Aktuell steht die Übergabe meiner OPS-Tätigkeiten und meine Rückkehr in die aktive Fallbearbeitung an. Nicht ganz ohne Ängste und leichte Bauchschmerzen meinerseits, aber auch hier bin ich mir sicher, dass wir einen Modus finden werden, mit dem ich arbeiten kann.

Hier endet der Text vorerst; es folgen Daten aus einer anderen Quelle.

Lemma check_reply_never_exits (method host path body : string) (expected : Z) (r : reply)
    (c : Z) :
  check_reply method host path body expected r <> Exit c.
Proof.
  destruct r as [status content|]; cbn [check_reply]; [|discriminate].
  destruct (negb (status =? expected)%Z).
  - destruct (decode_utf8 content); discriminate.
  - destruct (json_load content); discriminate.
Qed.

Lemma halts_send (method host path : string) (headers : list (string * string))
    (body : string) (expected : Z) :
  halts_at_failure (send_https_request method host path headers body expected).
Proof.
  intros w. cbn [send_https_request out events ends_at_failure].
  unfold failed. cbn [ended rq_method rq_host rq_path rq_body].
  destruct (check_reply method host path body expected _) as [v|e|c] eqn:E.
  - exact I.
  - split; [reflexivity | eauto].
  - now elim (check_reply_never_exits _ _ _ _ _ _ _ E).
Qed.

Ltac halts :=
  repeat first
    [ apply halts_print | apply halts_send | apply halts_subprocess
    | apply halts_lift
    | apply halts_bind; [|intros ?]
    | match goal with
      | |- halts_at_failure (match ?x with _ => _ end) => destruct x
      end ].

Lemma halts_main (jira_token gitlab_token : string) :
  halts_at_failure (main jira_token gitlab_token).
Proof.
  unfold main, main_from_mr_check, link_task, find_or_create_mr, extract_task,
    check_not_target, get_current_branch, get_project_id, get_already_exist_mr_link,
    get_task_title, get_user_id, create_mr, is_issue_link_already_exist,
    add_jira_issue_link, exit, ret.
  halts.
Qed.

Lemma halts_script (environ : list (string * string)) : halts_at_failure (script environ).
Proof.
  unfold script.
  destruct (lookup "JIRA_TOKEN" environ); [|unfold exit; halts].
  destruct (lookup "GITLAB_TOKEN" environ); [|unfold exit; halts].
  apply halts_main.
Qed.

Lemma ends_at_failure_in {A : Type} (o : outcome A) (evs : list event) (ev : event) :
  ends_at_failure o evs -> In ev evs ->
  failed ev = false \/
  exists e before, ended ev = Raise e /\ o = Raise e /\ evs = (before ++ [ev])%list.
Proof.
  induction evs as [|x evs IH]; simpl; [intros _ [] |].
  intros H [->|Hin].
  - destruct (failed ev) eqn:Ef; [|now left].
    destruct H as (-> & e & He & Ho). right. exists e, []. auto.
  - destruct (failed x) eqn:Ex.
    + destruct H as [-> _]. destruct Hin.
    + destruct (IH H Hin) as [Hok|(e & before & He & Ho & ->)]; [now left |].
      right. exists e, (x :: before). auto.
Qed.

Lemma check_reply_ret (method host path body : string) (expected : Z) (r : reply)
    (v : json) :
  check_reply method host path body expected r = Ret v ->
  exists content, r = Response expected content /\ json_load content = Some v.
Proof.
  destruct r as [status content|]; cbn [check_reply]; [|discriminate].
  destruct (Z.eqb_spec status expected) as [->|]; cbn [negb].
  - destruct (json_load content) as [v'|] eqn:E; [|discriminate].
    intros [= ->]. eauto.
  - destruct (decode_utf8 content); discriminate.
Qed.

(** X14. The script goes from one call to the next only when the call was
    answered with the expected status and a JSON body.  Every other call of
    a run (no response, another status, a body that is no JSON) is the last
    event of the run, which ends with the exception of this call: no request
    is sent again and nothing is sent after it. *)
Theorem script_halts_at_first_failure (environ : list (string * string)) (w : World)
    (rq : request) (expected : Z) (r : reply) :
  In (Sent rq expected r) (events (script environ w)) ->
  (exists content v, r = Response expected content /\ json_load content = Some v) \/
  (exists e before,
     check_reply (rq_method rq) (rq_host rq) (rq_path rq) (rq_body rq) expected r = Raise e /\
     out (script environ w) = Raise e /\
     exit_status (out (script environ w)) = 1%Z /\
     events (script environ w) = (before ++ [Sent rq expected r])%list).
Proof.
  intros Hin.
  destruct (ends_at_failure_in _ _ _ (halts_script environ w) Hin)
    as [Hok|(e & before & He & Ho & Hev)].
  - left. unfold failed in Hok. cbn [ended] in Hok.
    destruct (check_reply _ _ _ _ _ _) as [v| |] eqn:E; try discriminate.
    destruct (check_reply_ret _ _ _ _ _ _ _ E) as (content & -> & Hv). eauto.
  - right. exists e, before. cbn [ended] in He. rewrite Ho. auto.
Qed.

(* ------------------------------------------------------------------ *)
(** *** Where the tokens go *)

Lemma always_bind {A B : Type} (P : event -> Prop) (m : M A) (f : A -> M B) :
  always P m -> (forall a, always P (f a)) -> always P (bind m f).
Proof.
  intros Hm Hf w. specialize (Hm w). unfold bind.
  destruct (out (m w)) as [a|e|c]; cbn [events]; [|assumption..].
  apply Forall_app. split; [assumption | apply Hf].
Qed.

Lemma always_lift {A : Type} (P : event -> Prop) (o : outcome A) : always P (lift o).
Proof. intros w. constructor. Qed.

Lemma always_subprocess (P : event -> Prop) (args : list string) :
  always P (subprocess_stdout args).
Proof. intros w. constructor. Qed.

Lemma always_print (jira_token gitlab_token line : string) :
  always (authorised jira_token gitlab_token) (print line).
Proof. intros w. repeat constructor. Qed.

Lemma always_send (P : event -> Prop) (method host path : string)
    (headers : list (string * string)) (body : string) (expected : Z) :
  (forall r, P (Sent {| rq_method := method; rq_host := host; rq_path := path;
                        rq_headers := headers; rq_body := body |} expected r)) ->
  always P (send_https_request method host path headers body expected).
Proof. intros H w. cbn [send_https_request events]. constructor; [apply H | constructor]. Qed.

Ltac tokens :=
  repeat first
    [ apply always_print | apply always_subprocess | apply always_lift
    | apply always_send; intros ?; cbn; tauto
    | apply always_bind; [|intros ?]
    | match goal with
      | |- always _ (match ?x with _ => _ end) => destruct x
      end ].

Lemma main_is_authorised (jira_token gitlab_token : string) :
  always (authorised jira_token gitlab_token) (main jira_token gitlab_token).
Proof.
  unfold main, main_from_mr_check, link_task, find_or_create_mr, extract_task,
    check_not_target, get_current_branch, get_project_id, get_already_exist_mr_link,
    get_task_title, get_user_id, create_mr, is_issue_link_already_exist,
    add_jira_issue_link, exit, ret.
  tokens.
Qed.

(** X15. Each token goes to its own server only.  Every request of a run is
    a [GET] or a [POST], either to GitLab with the GitLab token in
    [PRIVATE-TOKEN] and no [Authorization] header, or to Jira with the Jira
    token as the bearer and no [PRIVATE-TOKEN] header. *)
Theorem tokens_stay_with_their_server (environ : list (string * string))
    (jira_token gitlab_token : string) (w : World) :
  lookup "JIRA_TOKEN" environ = Some jira_token ->
  lookup "GITLAB_TOKEN" environ = Some gitlab_token ->
  Forall (authorised jira_token gitlab_token) (events (script environ w)).
Proof.
  intros Hj Hg. unfold script. rewrite Hj, Hg. apply main_is_authorised.
Qed.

Was sich über all die Jahre hinweg durchzog war die Unterstützung all meiner Vorgesetzten und Kollegen bis hin zur Firmenleitung. Sicher, es gab von Zeit zu Zeit Rückfragen, wie es denn um meine Arbeitsfähigkeit stehe, auch aus finanztechnischen Gründen. Mindestens genauso oft kamen aber auch Rückfragen bezüglich meiner Gesundheit und wie es mir gerade geht. Meine Vorgesetzten hielten mir den Rücken frei anstatt mich an Stellen einzubinden, die absehbar nicht funktionieren würden. Das Ziel wurde immer wie folgt kommuniziert: “Wir möchten Dich mit Deiner Erfahrung und auch als Menschen noch lange in der Firma behalten” - und auch, wenn sich das für mich persönlich immer sehr über-positiv und weichgespült anhörte, war es ehrlich gemeint. Und wenn man es aus Sicht der Firma sieht ergibt es auch Sinn: Einen Mitarbeiter, der schon viele Jahre dabei ist und Erfahrungen in diversen Unternehmensgebieten hat, der die meisten anderen Mitarbeiter*innen kennt und der die Unternehmenskultur lebt, möchte man nicht verlieren. Auch wenn die eigentliche Arbeitsleistung unter der der “gesunden” Kolleg*innen zurückzustehen scheint.